François-Xavier-Joseph Droz (/fr/; 31 December 1773 – 9 November 1850) was a reactionary French writer on ethics, political science and political economy.

==Biography==

He was born at Besançon, where his family had supplied many notable members of the legal profession. Droz's own legal studies led him to Paris in 1792; he arrived the day after the dethronement of King Louis XVI, and was present during the massacres of September. On the declaration of war he joined the volunteer battalion of the Doubs, and for the next three years served in the Army of the Rhine.
Discharged on health grounds, he obtained a much more congenial post in the newly founded école centrale of Besançon; and in 1799 he made his first appearance as an author by an Essai sur l'art oratoire (Paris, Fructidor, An VII.), in which he acknowledges his indebtedness more especially to Hugh Blair.

Moving to Paris in 1803, he became friendly not only with the like-minded Ducis, but also with the sceptical Cabanis; and it was on this philosopher's advice that, in order to catch the public ear, he produced the romance of Lina, which Sainte-Beuve has characterized as a mingled echo of Florian and Werther.

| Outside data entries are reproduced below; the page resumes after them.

Lemma main_region_panic sel p (g : SelRegion → SelRegion) : main_region sel = Panic p →
  vec_update (regions sel) (main_selection sel) g = Panic p.
Proof. unfold main_region, vec_update. by intros ->. Qed.

Lemma step_agrees b c op : refines b c → op_allowed c op → agree in_step (run_op b op) (copy_op c op).
Proof.
  intros Hr Hop. pose proof (ref_bytes _ _ Hr) as Hdoc. pose proof (ref_selection _ _ Hr) as Hsel.
  assert (rope_len (data b) = zlen (ce_doc c)) as Hlen by (by rewrite rope_len_bytes, Hdoc).
  destruct op as [final d|final d co to| | | |S f s|i|i|n|n|reg].
  - cbn [run_op copy_op]. unfold apply_delta, apply_incomplete_delta. rewrite Hlen.
    destruct final; cbn [selection with_dirty with_data with_history apply_delta_to_current_buffer]; rewrite Hsel;
      (destruct (selection_apply_delta _ _ _); cbn [mbind outcome_bind]; [|done]);
      (split; [by apply refines_edit|done]).
  - cbn [run_op copy_op]. unfold apply_delta_offset_carets, apply_incomplete_delta_offset_carets. rewrite Hlen.
    destruct final; cbn [selection with_dirty with_data with_history apply_delta_to_current_buffer]; rewrite Hsel;
      (destruct (selection_apply_delta_offset_carets _ _ _ _ _); cbn [mbind outcome_bind]; [|done]);
      (split; [by apply refines_edit|done]).
  - destruct Hr as [? ? ? Hrep]. split; [|done]. split; try done. by apply represents_commit.
  - by apply step_undo.
  - by apply step_redo.
  - by apply step_map.
  - cbn [copy_op]. rewrite <-bind_assoc_outcome. by apply step_modify.
  - cbn [copy_op]. rewrite <-bind_assoc_outcome. by apply step_modify.
  - apply (step_switch b c (λ sel, select_next sel n)); [done| |by intros; eapply select_next_main].
    intros p Hp. unfold select_next. by rewrite (main_region_panic _ p).
  - apply (step_switch b c (λ sel, select_prev sel n)); [done| |by intros; eapply select_prev_main].
    intros p Hp. unfold select_prev. by rewrite (main_region_panic _ p).
  - destruct Hop as [Hok Hfit]. cbn [run_op copy_op]. rewrite yank_contents by (by rewrite ?Hlen, ?Hsel).
    cbn [mbind outcome_bind]. split; [|done]. destruct Hr as [? ? Hreg ?].
    split; cbn [fst]; try done. simpl. by rewrite Hdoc, Hsel, Hreg.
Qed.

Lemma all_agree ops b c : refines b c → all_allowed c ops →
  agree in_step (run_all run_op b ops) (run_all copy_op c ops).
Proof.
  revert b c. induction ops as [|op ops IH]; intros b c Hr Hops; cbn [run_all]; [by split|].
  destruct Hops as [Hop Hops]. pose proof (step_agrees b c op Hr Hop) as Hs.
  destruct (run_op b op) as [[b1 r]|], (copy_op c op) as [[c1 r']|] eqn:Ec; simpl in Hs; try done.
  destruct Hs as [Hr1 Heq]. simpl in Heq. subst r'. cbn [mbind outcome_bind].
  eapply agree_bind; [by apply IH; [exact Hr1|eapply Hops]|]. intros [b2 rs] [c2 rs'] [Hr2 Hrs].
  simpl in *. by subst.
Qed.
(* ===== verification/NormalMode.v ===== *)
(** * NormalMode: [src/src/modes/normal.rs]

    The key map of normal mode and what each of its actions does to the
    current buffer. *)

From S2P Require Import Prelude KeyMap CmdCount Masks XiRope XiRopeRef ByteRope Selection.
From S2P Require Import Operations History CurrentBuffer Text Mode.
From Stdlib Require Import Ascii String.
Local Open Scope char_scope.
Local Open Scope Z_scope.

Inductive Action :=
  | AMove (d : Direction)
  | AExtend (d : Direction)
  | ASplitMode
  | AJumpToMode
  | AExtendToMode
  | ACollapseMode (hex : bool)
  | ACommandMode
  | ASwapCaret
  | ACollapseSelection
  | ADelete (register : Z)
  | AYank (register : Z)
  | APaste (after : bool) (register : Z)
  | AChange (hex : bool) (register : Z)
  | AInsert (hex : bool)
  | AAppend (hex : bool)
  | AOverwrite (hex : bool)
  | ARemoveMain
  | ARetainMain
  | ASelectPrev
  | ASelectNext
  | ASelectAll
  | AReplaceMode (hex : bool)
  | AMeasure
  | AUndo
  | ARedo.

(** The register named by a double quote. *)
Definition default_register : Z := 34.

Definition default_maps : KeyMap Action := keys [
  (Plain "h", AMove Left);
  (KeyOf KLeft, AMove Left);
  (Plain "j", AMove Down);
  (KeyOf KDown, AMove Down);
  (Plain "k", AMove Up);
  (KeyOf KUp, AMove Up);
  (Plain "l", AMove Right);
  (KeyOf KRight, AMove Right);
  (Plain "H", AExtend Left);
  (Plain "J", AExtend Down);
  (Plain "K", AExtend Up);
  (Plain "L", AExtend Right);
  (Plain "g", AJumpToMode);
  (Plain "G", AExtendToMode);
  (Alt "s", ASplitMode);
  (Plain ":", ACommandMode);
  (Plain ";", ACollapseSelection);
  (Alt ";", ASwapCaret);
  (Plain "%", ASelectAll);
  (Plain " ", ARetainMain);
  (Alt " ", ARemoveMain);
  (Plain "(", ASelectPrev);
  (Plain ")", ASelectNext);
  (Plain "M", AMeasure);
  (Plain "u", AUndo);
  (Plain "U", ARedo);
  (Plain "p", APaste true default_register);
  (Plain "P", APaste false default_register);
  (Plain "d", ADelete default_register);
  (Plain "y", AYank default_register);
  (Plain "c", AChange false default_register);
  (Plain "C", AChange true default_register);
  (Plain "i", AInsert false);
  (Plain "I", AInsert true);
  (Plain "a", AAppend false);
  (Plain "A", AAppend true);
  (Plain "r", AReplaceMode false);
  (Plain "R", AReplaceMode true);
  (Plain "o", AOverwrite false);
  (Plain "O", AOverwrite true);
  (Plain "s", ACollapseMode false);
  (Plain "S", ACollapseMode true)].

Section normal.
Context `{Profile} `{XiRope}.

(** [current_buffer.map_selections] with a closure that yields one region. *)
Definition map_regions (b : CurrentBuffer) (f : SelRegion → outcome SelRegion) :
    outcome (CurrentBuffer * DirtyBytes) :=
  '(b, dirty, _) ← map_selections_buffer b (one_region f) tt; Ok (b, dirty).

Definition to_normal_dirty (r : CurrentBuffer * DirtyBytes) : ModeTransition * CurrentBuffer :=
  (ModeAndDirtyBytes (MNormal normal_new) r.2, r.1).
Definition to_dirty (r : CurrentBuffer * DirtyBytes) : ModeTransition * CurrentBuffer :=
  (TDirtyBytes r.2, r.1).

(** Movements, extensions and the other actions on the selection alone. *)
Definition select_action (self : Normal) (action : Action) (current_buffer : CurrentBuffer)
    (bytes_per_line : Z) : outcome (ModeTransition * CurrentBuffer) :=
  let count := to_count (count_state self) in
  let max_bytes := rope_len (data current_buffer) in
  match action with
  | AMove direction =>
      to_normal_dirty <$> map_regions current_buffer
        (λ region, simple_move region direction bytes_per_line max_bytes count)
  | AExtend direction =>
      to_normal_dirty <$> map_regions current_buffer
        (λ region, simple_extend region direction bytes_per_line max_bytes count)
  | ASwapCaret => to_dirty <$> map_regions current_buffer (λ region, Ok (swap_caret region))
  | ACollapseSelection => to_dirty <$> map_regions current_buffer (λ region, Ok (collapse region))
  | ARemoveMain =>
      match count_state self with
      | CSome _ count =>
          if 0 <? count then
            i ← usub count 1; to_normal_dirty <$> remove_selection current_buffer i
          else to_dirty <$> remove_selection current_buffer (main_selection (selection current_buffer))
      | CNone => to_dirty <$> remove_selection current_buffer (main_selection (selection current_buffer))
      end
  | ARetainMain =>
      match count_state self with
      | CSome _ count =>
          if 0 <? count then
            i ← usub count 1; to_normal_dirty <$> retain_selection current_buffer i
          else to_dirty <$> retain_selection current_buffer (main_selection (selection current_buffer))
      | CNone => to_dirty <$> retain_selection current_buffer (main_selection (selection current_buffer))
      end
  | ASelectNext => to_normal_dirty <$> buffer_select_next current_buffer count
  | ASelectPrev => to_normal_dirty <$> buffer_select_prev current_buffer count
  | ASelectAll =>
      sel ← select_all (selection current_buffer) max_bytes;
      Ok (TDirtyBytes (ChangeInPlace [mkInterval 0 max_bytes]), with_selection current_buffer sel)
  | _ => Panic PanicUnreachable
  end.

(** Actions that change the document, the registers or the history. *)
Definition edit_action (self : Normal) (action : Action) (current_buffer : CurrentBuffer) :
    outcome (ModeTransition * CurrentBuffer) :=
  match action with
  | ADelete register =>
      b ← yank_selections current_buffer register;
      if negb (rope_is_empty (data b)) then
        delta ← deletion (data b) (selection b);
        to_dirty <$> apply_delta b delta
      else Ok (TNone, b)
  | AChange hex register =>
      b ← yank_selections current_buffer register;
      let insert_mode := MInsert (mkInsert IInsert hex None) in
      if negb (rope_is_empty (data b)) then
        delta ← deletion (data b) (selection b);
        '(b, dirty) ← apply_delta b delta;
        Ok (ModeAndDirtyBytes insert_mode dirty, b)
      else Ok (NewMode insert_mode, b)
  | AYank register =>
      b ← yank_selections current_buffer register; Ok (TNone, b)
  | APaste after register =>
      delta ← paste (data current_buffer) (selection current_buffer)
                (default [[]] (registers current_buffer !! register)) after
                (to_count (count_state self));
      to_dirty <$> apply_delta current_buffer delta
  | AUndo =>
      match perform_undo current_buffer with
      | (b, None) => Ok (ModeAndInfo (MNormal normal_new) (str "nothing left to undo"), b)
      | (b, Some dirty) => Ok (ModeAndDirtyBytes (MNormal normal_new) dirty, b)
      end
  | ARedo =>
      match perform_redo current_buffer with
      | (b, None) => Ok (ModeAndInfo (MNormal normal_new) (str "nothing left to redo"), b)
      | (b, Some dirty) => Ok (ModeAndDirtyBytes (MNormal normal_new) dirty, b)
      end
  | _ => Panic PanicUnreachable
  end.

(** Actions that enter another mode. *)
Definition mode_action (self : Normal) (action : Action) (current_buffer : CurrentBuffer)
    (bytes_per_line : Z) : outcome (ModeTransition * CurrentBuffer) :=
  match action with
  | AJumpToMode =>
      match count_state self with
      | CNone => Ok (NewMode (MJumpTo (mkJumpTo false)), current_buffer)
      | CSome _ offset =>
          to_normal_dirty <$> map_regions current_buffer (λ region, Ok (jump_to region offset))
      end
  | AExtendToMode =>
      match count_state self with
      | CNone => Ok (NewMode (MJumpTo (mkJumpTo true)), current_buffer)
      | CSome _ offset =>
          to_normal_dirty <$> map_regions current_buffer (λ region, Ok (extend_to region offset))
      end
  | ASplitMode => Ok (NewMode (MSplit split_new), current_buffer)
  | AInsert hex =>
      '(b, dirty) ← map_regions current_buffer (λ region, Ok (to_backward region));
      Ok (ModeAndDirtyBytes (MInsert (mkInsert IInsert hex None)) dirty, b)
  | AAppend hex =>
      let max_size := rope_len (data current_buffer) in
      '(b, dirty) ← map_regions current_buffer
        (λ region, simple_extend (to_forward region) Right bytes_per_line max_size 1);
      Ok (ModeAndDirtyBytes (MInsert (mkInsert IAppend hex None)) dirty, b)
  | AReplaceMode hex => Ok (NewMode (MReplace (mkReplace hex None)), current_buffer)
  | AOverwrite hex => Ok (NewMode (MInsert (mkInsert IOverwrite hex None)), current_buffer)
  | ACollapseMode hex => Ok (NewMode (MSearch (search_new AcceptCollapse hex)), current_buffer)
  | AMeasure =>
      main ← main_region (selection current_buffer);
      len ← rlen main;
      Ok (ModeAndInfo (MNormal normal_new)
            (fmt_dec len ++ str " = 0x" ++ fmt_hex len ++ str " bytes"), current_buffer)
  | ACommandMode => Ok (NewMode (MCommand command_new), current_buffer)
  | _ => Panic PanicUnreachable
  end.

(** The match over all actions. *)
Definition perform_action (self : Normal) (action : Action) (current_buffer : CurrentBuffer)
    (bytes_per_line : Z) : outcome (ModeTransition * CurrentBuffer) :=
  match action with
  | AMove _ | AExtend _ | ASwapCaret | ACollapseSelection | ARemoveMain | ARetainMain
  | ASelectPrev | ASelectNext | ASelectAll =>
      select_action self action current_buffer bytes_per_line
  | ADelete _ | AYank _ | APaste _ _ | AChange _ _ | AUndo | ARedo =>
      edit_action self action current_buffer
  | ASplitMode | AJumpToMode | AExtendToMode | ACollapseMode _ | ACommandMode | AInsert _
  | AAppend _ | AOverwrite _ | AReplaceMode _ | AMeasure =>
      mode_action self action current_buffer bytes_per_line
  end.

Definition transition (self : Normal) (event : Event) (buffr_collection : BuffrCollection)
    (bytes_per_line : Z) : outcome (option ModeTransition * BuffrCollection) :=
  current_buffer ← current buffr_collection;
  t ← CmdCount.transition (count_state self) event;
  match t with
  | Update new_state => Ok (Some (NewMode (MNormal (mkNormal new_state))), buffr_collection)
  | NotHandled =>
      match event_to_action default_maps event with
      | Some action =>
          '(t, b) ← perform_action self action current_buffer bytes_per_line;
          c ← set_current buffr_collection b;
          Ok (Some t, c)
      | None => Ok (None, buffr_collection)
      end
  end.

End normal.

Like several other literary men of the time, he obtained a post in the revenue office known as the Droits runis; but from 1814 he devoted himself exclusively to literature and became a contributor to various journals. Already favorably known by his Essai sur l'art d'être heureux (Paris, 1806), his Éloge de Montaigne (1812), and his Essai sur le beau dans les arts (1815), he not only gained the Montyon Prize in 1823 by his work De la philosophie morale ou des différents systèmes sur la science de la vie, but also in 1824 obtained admission to the Académie française.

He died in Paris.

==Thought==

The main doctrine that this treatise seeks to inculcate is that society will never be in a proper state until men have been educated to think of their duties and not of their rights. It was followed in 1825 by Application de la morale à la politique, and in 1829 by L'économie politique ou principes de la science des richesses, a methodical and clearly written treatise, which was edited by Michel Chevalier in 1854. His next and greatest work was a Histoire du règne de Louis XVI in three volumes (Paris, 1839 1842). As he advanced in life, Droz became more and more decidedly religious, and the last work of his prolific pen was Pensées sur le christianisme (1842). In the words of Sainte-Beuve, "he was born and he remained all his life of the race of the good and the just."

==Legacy==

Joseph Droz is quoted by Peter Kropotkin in his history of the French Revolution, when people were allowed to tour the oubliettes of the royalty, and, according to Joseph Droz, people were horrified at what they saw, and that even given this, "that in the Bastille there were even worse things to be seen."